Policymakers have had a fraught relationship with such policy blueprints in the years after Malcolm Turnbull’s ‘innovation agenda’, with many startup heavyweights observing governments had been too focused on the budget bottom line instead of longer term investment policies.
Long-term thinking has been high on Mr Howitt’s agenda as Cochlear plots a way out of the pandemic. The crisis has disrupted the Cochlear business in ways outside of management’s control. Shutdowns of elective surgeries across the globe led the company to embark on a $1.1 billion capital raise to ensure liquidity as sales dropped.
Cochlear has already told investors that the pandemic would have a “substantial, short-term” impact on sales. Revenue across the business declined 60 per cent in April and implant sales dropped by 80 per cent.
Mr Howitt said the company’s crisis management procedure lists “global pandemic” as a possible threat.
Cochlear services tens of thousands of Chinese citizens who have its implants and it has increasingly focused on that market, which is showing signs of recovery. The company is currently building a manufacturing facility in Chengdu and Mr Howitt is taking a multi-decade view of trade in the region.
“We take a very long-term perspective when we look at China. Our approach is that we have to support people [customers with implants] there throughout their lifetime,” he said.

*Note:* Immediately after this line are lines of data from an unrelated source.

Lemma filter_map_length {A B : Type} (p : B -> bool) (f : A -> B) (l : list A) :
  length (List.filter p (map f l)) = length (List.filter (fun x => p (f x)) l).
Proof.
  induction l as [| x l IH]; simpl; [reflexivity |].
  destruct (p (f x)); simpl; now rewrite IH.
Qed.

(** X28: after flagging an identifier, the flagged list holds the toggled
    copy of a record with that identifier exactly when the record was not
    flagged before, it holds a record with another identifier exactly when
    it held it before, and its length is the number of records whose flag
    differs from whether they bear the identifier. *)
Theorem flagged_list_follows_the_flag (data : list Defect) (id : number) :
  let data' := snd (Store.handleFlag id data) in
  (forall d, In d data -> Num.eqb (Defect.id d) id = true ->
             (In (Store.toggled d) (View.flaggedData data') <-> Defect.flagged d = false))
  /\ (forall d, Num.eqb (Defect.id d) id = false ->
                (In d (View.flaggedData data') <-> In d (View.flaggedData data)))
  /\ length (View.flaggedData data')
     = countIf (fun d => xorb (Defect.flagged d) (Num.eqb (Defect.id d) id)) data.
Proof.
  intros data'. unfold data', View.flaggedData, Store.handleFlag. cbn [snd].
  split; [| split].
  - intros d Hd Hid. rewrite List.filter_In.
    change (Defect.flagged (Store.toggled d)) with (negb (Defect.flagged d)).
    rewrite negb_true_iff. split; [tauto |]. intros Hf. split; [| exact Hf].
    apply in_map_iff. exists d. now rewrite Hid.
  - intros d Hid. rewrite !List.filter_In, in_map_iff. split.
    + intros [(d0 & Hd0 & Hin) Hf]. split; [| exact Hf].
      destruct (Num.eqb (Defect.id d0) id) eqn:E; [| now subst d0].
      subst d. change (Defect.id (Store.toggled d0)) with (Defect.id d0) in Hid. congruence.
    + intros [Hin Hf]. split; [| exact Hf]. exists d. now rewrite Hid.
  - rewrite filter_map_length. unfold countIf. apply (f_equal (@length Defect)).
    apply List.filter_ext. intros d.
    destruct (Num.eqb (Defect.id d) id); [| now rewrite xorb_false_r].
    now rewrite xorb_true_r.
Qed.

(** ** The generator of the initial record set *)

Lemma scaled_range (r : Q) (n : Z) :
  (0 <= r)%Q -> (r < 1)%Q -> (0 < n)%Z -> (0 <= Generator.scaled r n < n)%Z.
Proof.
  intros H0 H1 Hn. unfold Generator.scaled.
  assert (Hq : (0 < inject_Z n)%Q) by (change 0%Q with (inject_Z 0); rewrite <- Zlt_Qlt; exact Hn).
  split.
  - rewrite <- (Qfloor_Z 0). apply Qfloor_resp_le. change (inject_Z 0) with 0%Q. nra.
  - rewrite Zlt_Qlt. apply (Qle_lt_trans _ (r * inject_Z n)); [apply Qfloor_le | nra].
Qed.

Lemma pick_In (arr : list string) (r : Q) :
  (0 <= r)%Q -> (r < 1)%Q -> arr <> [] -> In (Generator.pick arr r) arr.
Proof.
  intros H0 H1 Harr. unfold Generator.pick. apply nth_In.
  assert (Hlen : (0 < Z.of_nat (length arr))%Z).
  { destruct arr; [congruence | simpl; lia]. }
  pose proof (scaled_range r _ H0 H1 Hlen). lia.
Qed.

Lemma length_append (s t : string) :
  String.length (s ++ t) = String.length s + String.length t.
Proof.
  induction s as [| c s IH]; [now rewrite append_nil |].
  rewrite append_cons. simpl. now rewrite IH.
Qed.
(** C2, as the code has it. A seek that returns false was rejected, or did
    not find the frame, or found it and could not decode it. In the first
    two cases nothing but the frame iterator has changed: the cursor and
    the decoded raster are those of before. In the third the session has
    been closed: the file handle is closed and [m_file] NULL, no raster is
    held, and the demuxer [m_demux] pointed to is deleted. *)
Theorem seek_subimage_failure s subimage miplevel s' :
  seek_subimage subimage miplevel s = Ret (false, s') →
  ((subimage < 0 ∨ miplevel ≠ 0)
   ∨ (∃ dm, deref_demux s = Some dm ∧
            (WebPDemuxGetFrame dm (subimage + 1) (m_iter s)).1 = false)
   ∨ (∃ dm, deref_demux s = Some dm ∧
            (WebPDemuxGetFrame dm (subimage + 1) (m_iter s)).1 = true ∧
            WebPDecodeRGBA
              (fragment (WebPDemuxGetFrame dm (subimage + 1) (m_iter s)).2)
            = None)) ∧
  ((subimage < 0 ∨ miplevel ≠ 0
    ∨ ∃ dm, deref_demux s = Some dm ∧
            (WebPDemuxGetFrame dm (subimage + 1) (m_iter s)).1 = false) →
   s' = with_iter (m_iter s') s ∧
   current_subimage s' = current_subimage s ∧ raw_image s' = raw_image s) ∧
  (0 ≤ subimage → miplevel = 0 →
   (∃ dm, deref_demux s = Some dm ∧
          (WebPDemuxGetFrame dm (subimage + 1) (m_iter s)).1 = true) →
   m_file s' = None ∧
   files s' = match m_file s with
              | Some f => files s ∖ {[f]} | None => files s end ∧
   m_decoded_image s' = None ∧ raw_image s' = None ∧
   container s' = None ∧
   demuxers s' = match m_demux s with
                 | Some d => delete d (demuxers s) | None => demuxers s end ∧
   decode_calls s' = S (decode_calls s) ∧
   errors s' = errors s ++ [CouldntDecode (m_filename s) (subimage + 1)]).
Proof.
  intros H.
  destruct (seek_subimage_false_cases _ _ _ _ H)
    as [[-> Hrej]|[(Hk & Hm & dm & Hdm & Hfr & ->)
                  |(Hk & Hm & dm & it & Hdm & Hfr & Hdec & Hcl)]].
  - split; [auto|]. split.
    + intros _. auto using with_iter_same.
    + intros ? ?. lia.
  - split; [eauto 10|]. split.
    + intros _. cbn. repeat split; auto.
    + intros _ _ (dm' & Hdm' & Hfr'). rewrite Hdm in Hdm'. simplify_eq.
      rewrite Hfr in Hfr'. discriminate.
  - split.
    { right; right. exists dm. rewrite Hfr. auto. }
    split.
    + intros [?|[?|(dm' & Hdm' & Hfr')]]; try lia.
      rewrite Hdm in Hdm'. simplify_eq. rewrite Hfr in Hfr'. discriminate.
    + intros _ _ _.
      destruct (close_inv _ _ _ Hcl) as (_ & _ & Hi & Hf & Hc & Hn & He & _).
      destruct (close_frees _ _ _ Hcl) as (Hfs & _ & Hds & _).
      cbn in Hn, He, Hfs, Hds.
      repeat split; auto. unfold raw_image. rewrite Hi. reflexivity.
Qed.
Definition val (k : kind) : Type :=
  match k with
  | KEpoch | KLockSeq => counter
  | KPlacement => placement | KRate => rate | KLoginResult => login_result
  | KUser => user | KGroup => group | KSession => session | KNode => node
  | KSnapshot => snapshot | KBlock => block | KUpload => upload | KHandle => handle
  | KLock => lock | KRead => read | KLedger => ledger | KDatanode => datanode
  | KLocation => location | KAssignment => assignment | KTask => task
  | KRetirement => retirement | KNodePolicy => node_policy | KPolicy => policy
  | KDurability => durability | KRetired => retired | KReplicaPlan => replica_plan
  | KRepairRetry => repair_retry | KHealthEvent => health_event | KMaintenance => maintenance
  | KMigrationPin => migration_pin
  end.

(** [value['id']]. *)
Definition key (k : kind) : val k → string :=
  match k with
  | KEpoch | KLockSeq => ct_id
  | KPlacement => pl_id | KRate => rt_id | KLoginResult => lr_id
  | KUser => u_id | KGroup => g_id | KSession => s_id | KNode => n_id
  | KSnapshot => sn_id | KBlock => b_id | KUpload => o_id | KHandle => h_id
  | KLock => k_id | KRead => r_id | KLedger => l_id | KDatanode => dn_id
  | KLocation => lo_id | KAssignment => a_id | KTask => t_id
  | KRetirement => rm_id | KNodePolicy => np_id | KPolicy => po_id
  | KDurability => du_id | KRetired => re_id | KReplicaPlan => rp_id
  | KRepairRetry => rr_id | KHealthEvent => he_id | KMaintenance => mt_id
  | KMigrationPin => mp_id
  end.

Definition DB : Type := ∀ k : kind, gmap string (val k).

Definition empty_db : DB := λ k, ∅.

Definition on_kind (k : kind) (f : gmap string (val k) → gmap string (val k)) (d : DB) : DB :=
  λ k', match decide (k = k') with
        | left Hk => match Hk in (_ = k0) return gmap string (val k0) with eq_refl => f (d k) end
        | right _ => d k'
        end.

Definition put_db (k : kind) (v : val k) : DB → DB := on_kind k (insert (key k v) v).
Definition del_db (k : kind) (i : string) : DB → DB := on_kind k (delete i).

(** Records in the order of their identity ([ORDER BY id]). *)
Definition rows {A} (m : gmap string A) : list (string * A) := merge_sort key_le (map_to_list m).
Definition all_db (k : kind) (d : DB) : list (val k) := (rows (d k)).*2.

(** [sorted(..., key=lambda v: v['name'])] of the live children of a directory. *)
Definition name_le (p q : node) : Prop := String.le p.(n_name) q.(n_name).
#[export] Instance name_le_dec : RelDecision name_le.
Proof. intros p q. unfold name_le. apply _. Defined.
#[export] Instance name_le_total : Total name_le.
Proof. intros p q. apply (total String.le). Qed.
#[export] Instance name_le_trans : Transitive name_le.
Proof. intros p q r. apply (transitivity (R := String.le)). Qed.

Definition is_child (parent : string) (n : node) : bool :=
  n.(n_alive) && bool_decide (n.(n_parent) = Some parent).
Definition children_db (parent : string) (d : DB) : list node :=
  merge_sort name_le (List.filter (is_child parent) (all_db KNode d)).

Section Tables.
Implicit Types (d : DB) (k : kind).

Lemma on_kind_eq k f d : on_kind k f d k = f (d k).
Proof.
  unfold on_kind. destruct (decide (k = k)) as [Hk|]; [|done].
  by rewrite (proof_irrel Hk eq_refl).
Qed.
Lemma on_kind_ne k k' f d : k ≠ k' → on_kind k f d k' = d k'.
Proof. intros. unfold on_kind. by destruct (decide (k = k')). Qed.

Lemma put_db_same k v d : put_db k v d k = <[key k v := v]> (d k).
Proof. apply on_kind_eq. Qed.
Lemma put_db_eq k v d : put_db k v d k !! key k v = Some v.
Proof. rewrite put_db_same. apply lookup_insert_eq. Qed.
Lemma put_db_ne k v d i : key k v ≠ i → put_db k v d k !! i = d k !! i.
Proof. intros. rewrite put_db_same. by apply lookup_insert_ne. Qed.
Lemma put_db_kind k k' v d : k ≠ k' → put_db k v d k' = d k'.
Proof. apply on_kind_ne. Qed.
Lemma del_db_same k i d : del_db k i d k = delete i (d k).
Proof. apply on_kind_eq. Qed.
Lemma del_db_kind k k' i d : k ≠ k' → del_db k i d k' = d k'.
Proof. apply on_kind_ne. Qed.

Lemma elem_of_rows {A} (m : gmap string A) i v : (i, v) ∈ rows m ↔ m !! i = Some v.
Proof. unfold rows. rewrite merge_sort_Permutation. apply elem_of_map_to_list. Qed.
Lemma elem_of_all k d v : v ∈ all_db k d ↔ ∃ i, d k !! i = Some v.
Proof.
  unfold all_db. rewrite list_elem_of_fmap. split.
  - intros ([i w] & -> & Hin%elem_of_rows). eauto.
  - intros [i Hi]. exists (i, v). by rewrite elem_of_rows.
Qed.
Lemma NoDup_rows {A} (m : gmap string A) : NoDup (rows m).*1.
Proof. unfold rows. rewrite merge_sort_Permutation. apply NoDup_fst_map_to_list. Qed.
Lemma rows_sorted {A} (m : gmap string A) : StronglySorted key_le (rows m).
Proof. apply StronglySorted_merge_sort; apply _. Qed.

Lemma elem_of_children p d n :
  n ∈ children_db p d ↔ (∃ i, d KNode !! i = Some n) ∧ n.(n_alive) = true ∧ n.(n_parent) = Some p.
Proof.
  unfold children_db. rewrite merge_sort_Permutation, list_elem_of_In, filter_In, <-list_elem_of_In.
  rewrite (elem_of_all KNode). unfold is_child. rewrite andb_true_iff, bool_decide_eq_true. tauto.
Qed.
Lemma children_sorted p d : StronglySorted name_le (children_db p d).
Proof. apply StronglySorted_merge_sort; apply _. Qed.

(** Every record lies under its own identity: what [put] and [delete] keep. *)
Definition keyed d : Prop := ∀ k i v, d k !! i = Some v → key k v = i.

Lemma keyed_empty : keyed empty_db.
Proof. intros k i v. unfold empty_db. by rewrite lookup_empty. Qed.
Lemma keyed_put k v d : keyed d → keyed (put_db k v d).
Proof.
  intros Hd k' i w. destruct (decide (k = k')) as [<-|Hne].
  - rewrite put_db_same, lookup_insert_Some. intros [[<- <-]|[_ Hw]]; [done|by apply Hd].
  - rewrite put_db_kind by done. apply Hd.
Qed.
Lemma keyed_del k i d : keyed d → keyed (del_db k i d).
Proof.
  intros Hd k' j w. destruct (decide (k = k')) as [<-|Hne].
  - rewrite del_db_same, lookup_delete_Some. intros [_ Hw]. by apply Hd.
  - rewrite del_db_kind by done. apply Hd.
Qed.
Lemma keyed_all k d v : keyed d → v ∈ all_db k d ↔ d k !! key k v = Some v.
Proof.
  intros Hd. rewrite elem_of_all. split; [|by eauto].
  intros [i Hi]. by rewrite (Hd k i v Hi).
Qed.
End Tables.

Ltac db_simpl :=
  repeat first
    [ rewrite put_db_kind by discriminate
    | rewrite del_db_kind by discriminate
    | rewrite put_db_same | rewrite del_db_same ].
Tactic Notation "db_simpl" "in" hyp(H) :=
  repeat first
    [ rewrite put_db_kind in H by discriminate
    | rewrite del_db_kind in H by discriminate
    | rewrite put_db_same in H | rewrite del_db_same in H ].

(** ** The process around a unit of work *)

(** The rows of [authorized_nodes_path]. *)
Record allowed_node := mkAllowed {
  al_identity : string; al_client_endpoint : string; al_private_endpoint : string;
  al_failure_domain : string; al_capacity_bytes : Z }.

(** Which control class runs: [Monolith], [DistributedControl],
    [ReplicatedControl] or [HAControl] ([server.py]). *)
Inductive profile := PMonolith | PDistributed | PReplicated | PHA.
#[export] Instance profile_eq_dec : EqDecision profile.
Proof. solve_decision. Defined.

(** The configuration the handlers read; durations of leases are in
    milliseconds, like the monotonic clock below. *)
Record config := mkConfig {
  c_profile : profile;
  c_rf3 : bool;
  c_encrypted : bool;                    (* metadata_key_path is set *)
  c_etcd : bool;                         (* metadata_backend == 'etcd' *)
  c_block_size_bytes : Z;
  c_max_file_bytes : Z;
  c_capacity_bytes : Z;
  c_default_replicas : Z;
  c_lock_lease_ms : Z;
  c_handle_lease_ms : Z;
  c_suspect_ms : Z;
  c_unavailable_ms : Z;
  c_scrub_interval_ms : Z;
  c_endpoint : string;                   (* LocalPlacement.endpoint *)
  c_allowed : list (string * allowed_node) }.

(** [settings/system]. *)
Record system := mkSystem {
  sy_epoch : string; sy_root : string; sy_node : string; sy_strict : bool }.

(** What one handler reads: the configuration, the clocks at the instant of the
    unit of work, the master key, the free bytes of the local disk, the
    identifiers [uid()] and the bytes [os.urandom()] will draw, the epoch of the
    lease authority, the maintenance generation, and which leases etcd holds
    ([lease_live], by kind and identity; unused by the SQLite profiles). *)
Record env := mkEnv {
  e_cfg : config;
  e_system : system;
  e_now : Z;
  e_clock : Z;
  e_key : string;
  e_disk_free : Z;
  e_uid : nat → string;
  e_random : nat → Z → string;
  e_lease_epoch : string;
  e_maintenance_generation : Z;
  e_lease_live : kind → string → bool }.

#[export] Instance eta_config : Eta config := λ r,
  mkConfig r.(c_profile) r.(c_rf3) r.(c_encrypted) r.(c_etcd) r.(c_block_size_bytes) r.(c_max_file_bytes)
    r.(c_capacity_bytes) r.(c_default_replicas) r.(c_lock_lease_ms) r.(c_handle_lease_ms) r.(c_suspect_ms)
    r.(c_unavailable_ms) r.(c_scrub_interval_ms) r.(c_endpoint) r.(c_allowed).
#[export] Instance eta_env : Eta env := λ r,
  mkEnv r.(e_cfg) r.(e_system) r.(e_now) r.(e_clock) r.(e_key) r.(e_disk_free) r.(e_uid) r.(e_random)
    r.(e_lease_epoch) r.(e_maintenance_generation) r.(e_lease_live).

(** What it changes: the tables, the number of random draws, and the
    in-memory [verified_seals]. *)
Record st := mkSt { s_db : DB; s_draws : nat; s_seals : list (string * string) }.
#[export] Instance eta_st : Eta st := λ r, mkSt r.(s_db) r.(s_draws) r.(s_seals).

Abbreviation M := (SM env st exn).

(** ** The operations of a unit of work *)
Definition get (k : kind) (i : string) : M (option (val k)) :=
  λ e s, Ok (s.(s_db) k !! i, s).
(** An optional reference: [tx.get(kind, None)] finds nothing. *)
Definition get_opt (k : kind) (i : option string) : M (option (val k)) :=
  match i with Some i => get k i | None => mret None end.
Definition all (k : kind) : M (list (val k)) := λ e s, Ok (all_db k s.(s_db), s).
Definition children (parent : string) : M (list node) :=
  λ e s, Ok (children_db parent s.(s_db), s).
Definition put (k : kind) (v : val k) : M unit := modify (λ s, s <| s_db ::= put_db k v |>).
Definition del (k : kind) (i : string) : M unit := modify (λ s, s <| s_db ::= del_db k i |>).

Definition uid : M string :=
  λ e s, Ok (e.(e_uid) s.(s_draws), s <| s_draws ::= S |>).
Definition urandom (n : Z) : M string :=
  λ e s, Ok (e.(e_random) s.(s_draws) n, s <| s_draws ::= S |>).
Definition now : M Z := λ e s, Ok (e.(e_now), s).
Definition clock : M Z := λ e s, Ok (e.(e_clock), s).
Definition cfg : M config := λ e s, Ok (e.(e_cfg), s).
Definition system_of : M system := λ e s, Ok (e.(e_system), s).

(** [with store.transaction(): body]: an exception rolls the tables back. *)
Definition transaction {A} (body : M A) (e : env) (s : st) : result exn A * st :=
  match body e s with
  | Ok (a, s') => (Ok a, s')
  | Err x => (Err x, s)
  end.

Section OpLemmas.
Implicit Types (e : env) (s : st).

He’s also optimistic that the current friction between China and Australia, following the Morrison Government’s push for an international inquiry into the origins of COVID-19, won’t escalate into a full-blown trade war.
“There is a lot we have in common, and the more we focus on what we have in common, that is important.”
““We expect that from time to time there will be strains in the relationship but over the long term we hope it is constructive – and if you look at it over the long term, it has been constructive… if you look at the economic relationship between China and Australia, it has been mutually beneficial.”